Also: I’ll be on TXCN tonight and tomorrow, talking about (you’ll never guess!) standardized testing.
Category: Uncategorized
olaf palme, valerie plame
WaPo White House correspondent Dana Milbank, one of this site’s favorite journos, hosts an unusually free-spirited Q&A on the Post’s site.
Question from Boston, Mass.: Anything new on the Palme investigation?
Dana Milbank: The Olaf Palme assassination remains, tragically, unsolved, a source of great agitation to all who love Sweden.
The Plame investigation, by contrast, chugs along in the secrecy of the grand jury and Justice department.
the problem with economic research
Fascinating Landsburgh piece about the problems with research into the economic impacts of minimum-wage laws. (Grafs 5-9 being the important ones.) I get the impression this is the sort of thing I would know if I’d ever taken a statistics course. It would come in handy, considering the mountains of crappy biased research I sift through every day.
zambia story coming sunday
FYI, a story about my time in Zambia will be in Sunday’s paper, in the Sunday Reader section. While it may depress the hell out of you — being an extended narrative about the death and burial of a 23-year-old AIDS victim and all — it should be more interesting reading than my education policy pieces.

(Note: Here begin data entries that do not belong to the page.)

(* ===== verification/CapabilitySpec.v ===== *)
(** The registry of capabilities, correct.

    A snapshot resolves an identity to the ranking of everything the loaded
    providers offer for it: the ranking is declared (a sorted permutation of
    the offers, for a lexicographic order), the code's two nested sorts and
    its insertion-ordered dicts compute it.  A reload either commits a
    snapshot built from every enabled provider or leaves the registry as it
    was; and over every history each result is disposed at most once, never
    while it is in use, and not forgotten. *)

From S2P Require Import Prelude PyDict Capability.
Open Scope Z_scope.
Local Notation identity := (CapabilityKind * string)%type.

(** ** Sorted lists *)
Section sorted_lists.
Context {A B : Type}.

Lemma filter_sorted (R : A → A → Prop) f l :
  StronglySorted R l → StronglySorted R (List.filter f l).
Proof.
  induction 1 as [|x l Hl IH Hx]; cbn; [constructor|]. destruct (f x); [|done].
  constructor; [done|]. rewrite Forall_forall in Hx |- *. intros y Hy. apply Hx.
  apply list_elem_of_In in Hy. apply filter_In in Hy as [Hy _]. by apply list_elem_of_In.
Qed.

Lemma map_sorted (R : A → A → Prop) (Q : B → B → Prop) (f : A → B) l :
  (∀ x y, R x y → Q (f x) (f y)) → StronglySorted R l → StronglySorted Q (map f l).
Proof.
  intros Hf. induction 1 as [|x l Hl IH Hx]; cbn; constructor; [done|].
  apply Forall_map. eapply Forall_impl; [exact Hx|]. eauto.
Qed.

Lemma flat_map_sorted (R : A → A → Prop) (Q : B → B → Prop) (f : A → list B) l :
  StronglySorted R l → (∀ x, x ∈ l → StronglySorted Q (f x)) →
  (∀ x y a b, R x y → a ∈ f x → b ∈ f y → Q a b) → StronglySorted Q (flat_map f l).
Proof.
  induction 1 as [|x l Hl IH Hx]; cbn; intros Hf Hq; [constructor|].
  apply StronglySorted_app. split_and!.
  - intros a b Ha Hb. apply list_elem_of_In, in_flat_map in Hb as (y & Hy & Hb).
    apply list_elem_of_In in Hy, Hb. rewrite Forall_forall in Hx. eauto.
  - apply Hf. set_solver.
  - apply IH; [|done]. intros y Hy. apply Hf. set_solver.
Qed.

Lemma flat_map_perm (f g : A → list B) l l' :
  l ≡ₚ l' → (∀ x, f x ≡ₚ g x) → flat_map f l ≡ₚ flat_map g l'.
Proof.
  intros Hl Hf. rewrite Hl. clear l Hl. induction l' as [|x l IH]; cbn; [done|]. by rewrite Hf, IH.
Qed.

Also, head over to zambiastories.com sometime this weekend to see a whole host of new Zambia photos. (Hopefully.)
notwist video
In the category of Best Music Video By A German Quasi-Techno Band Featuring A Jellyfish Confused By A Desert Mirage, the nominees are:
– “Jelly Belly,” by Helmut Kohl and the Kohl Pencils
– “Happy As A Little Jellyfish,” by Dieter::Sprockets
– “Jellyfish Uber Alles,” by The Willy Brandt Explosion
– “One With The Freaks,” by the Notwist
– “99 Luftballons,” by Nena (Goldfrapp remix)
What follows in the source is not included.